REQUIREMENT:
Find how many lines of the following entries contain "cutoff". Reply with the number alone.

** DATA FOR ANALYSIS follows **

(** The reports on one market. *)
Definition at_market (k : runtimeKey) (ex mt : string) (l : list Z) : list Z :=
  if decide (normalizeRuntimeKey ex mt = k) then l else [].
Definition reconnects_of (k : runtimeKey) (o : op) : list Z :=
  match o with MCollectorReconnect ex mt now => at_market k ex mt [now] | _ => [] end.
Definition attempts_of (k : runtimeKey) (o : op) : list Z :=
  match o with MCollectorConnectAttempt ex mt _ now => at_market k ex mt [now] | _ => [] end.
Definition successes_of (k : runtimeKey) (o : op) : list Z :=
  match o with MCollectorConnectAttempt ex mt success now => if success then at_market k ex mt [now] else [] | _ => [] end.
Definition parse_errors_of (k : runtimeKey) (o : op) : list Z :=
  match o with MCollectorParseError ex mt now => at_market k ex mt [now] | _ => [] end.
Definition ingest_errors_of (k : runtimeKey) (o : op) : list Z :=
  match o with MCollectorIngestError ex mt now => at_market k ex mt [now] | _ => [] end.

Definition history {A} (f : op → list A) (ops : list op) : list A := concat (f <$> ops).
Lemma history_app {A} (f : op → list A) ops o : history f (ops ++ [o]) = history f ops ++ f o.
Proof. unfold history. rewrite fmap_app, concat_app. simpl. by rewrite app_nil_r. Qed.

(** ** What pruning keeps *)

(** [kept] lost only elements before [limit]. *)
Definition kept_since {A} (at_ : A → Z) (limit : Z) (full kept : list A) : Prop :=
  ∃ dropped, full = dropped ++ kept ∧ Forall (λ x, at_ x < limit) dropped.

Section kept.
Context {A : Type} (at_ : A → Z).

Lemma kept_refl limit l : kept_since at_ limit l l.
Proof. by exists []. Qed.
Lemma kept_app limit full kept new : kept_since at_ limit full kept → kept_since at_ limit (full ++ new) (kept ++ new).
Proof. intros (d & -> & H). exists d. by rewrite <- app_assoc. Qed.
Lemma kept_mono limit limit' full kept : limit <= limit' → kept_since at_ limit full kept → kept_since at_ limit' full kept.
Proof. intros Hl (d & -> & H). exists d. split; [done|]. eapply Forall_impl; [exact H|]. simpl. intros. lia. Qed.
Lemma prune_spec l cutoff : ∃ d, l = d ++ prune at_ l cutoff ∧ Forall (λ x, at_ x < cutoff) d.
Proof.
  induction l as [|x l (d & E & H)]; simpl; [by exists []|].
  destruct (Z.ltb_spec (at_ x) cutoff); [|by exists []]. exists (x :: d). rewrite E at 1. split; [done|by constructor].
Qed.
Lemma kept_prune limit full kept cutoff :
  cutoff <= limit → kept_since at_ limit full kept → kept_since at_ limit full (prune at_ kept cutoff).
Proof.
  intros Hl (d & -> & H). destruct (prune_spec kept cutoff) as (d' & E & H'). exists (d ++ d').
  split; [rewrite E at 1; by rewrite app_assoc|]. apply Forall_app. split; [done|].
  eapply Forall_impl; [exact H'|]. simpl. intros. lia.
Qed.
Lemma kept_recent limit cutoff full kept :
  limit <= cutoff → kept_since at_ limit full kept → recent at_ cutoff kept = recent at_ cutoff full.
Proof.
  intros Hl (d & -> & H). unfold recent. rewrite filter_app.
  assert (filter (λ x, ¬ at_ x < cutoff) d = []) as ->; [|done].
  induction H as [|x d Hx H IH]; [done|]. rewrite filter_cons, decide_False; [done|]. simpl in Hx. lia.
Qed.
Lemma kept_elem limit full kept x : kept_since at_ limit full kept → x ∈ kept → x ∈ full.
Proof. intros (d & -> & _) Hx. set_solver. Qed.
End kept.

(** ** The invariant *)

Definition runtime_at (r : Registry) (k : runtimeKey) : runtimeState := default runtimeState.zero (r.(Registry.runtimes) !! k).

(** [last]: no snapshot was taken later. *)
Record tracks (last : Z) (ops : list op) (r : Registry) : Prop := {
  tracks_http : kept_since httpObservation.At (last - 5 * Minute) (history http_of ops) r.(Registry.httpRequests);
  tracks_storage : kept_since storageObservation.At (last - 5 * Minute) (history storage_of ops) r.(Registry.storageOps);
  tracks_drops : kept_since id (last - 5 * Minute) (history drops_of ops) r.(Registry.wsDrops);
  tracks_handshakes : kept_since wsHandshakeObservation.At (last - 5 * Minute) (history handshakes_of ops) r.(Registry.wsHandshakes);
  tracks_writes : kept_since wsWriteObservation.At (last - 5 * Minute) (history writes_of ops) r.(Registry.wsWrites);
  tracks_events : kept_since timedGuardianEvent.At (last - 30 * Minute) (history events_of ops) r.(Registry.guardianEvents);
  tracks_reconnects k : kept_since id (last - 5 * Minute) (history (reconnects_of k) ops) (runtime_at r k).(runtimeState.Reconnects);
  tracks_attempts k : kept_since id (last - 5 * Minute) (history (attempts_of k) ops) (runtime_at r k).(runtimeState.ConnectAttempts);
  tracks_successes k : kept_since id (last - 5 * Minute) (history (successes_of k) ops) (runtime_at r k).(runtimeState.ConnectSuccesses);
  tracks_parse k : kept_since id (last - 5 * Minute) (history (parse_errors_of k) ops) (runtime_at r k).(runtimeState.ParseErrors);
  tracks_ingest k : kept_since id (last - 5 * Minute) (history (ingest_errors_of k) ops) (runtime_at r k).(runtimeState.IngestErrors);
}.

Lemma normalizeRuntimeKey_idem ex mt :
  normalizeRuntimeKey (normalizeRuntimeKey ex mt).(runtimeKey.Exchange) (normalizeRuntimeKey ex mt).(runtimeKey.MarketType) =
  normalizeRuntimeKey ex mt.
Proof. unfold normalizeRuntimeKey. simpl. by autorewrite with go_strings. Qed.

** End of DATA FOR ANALYSIS **

REPLY:
8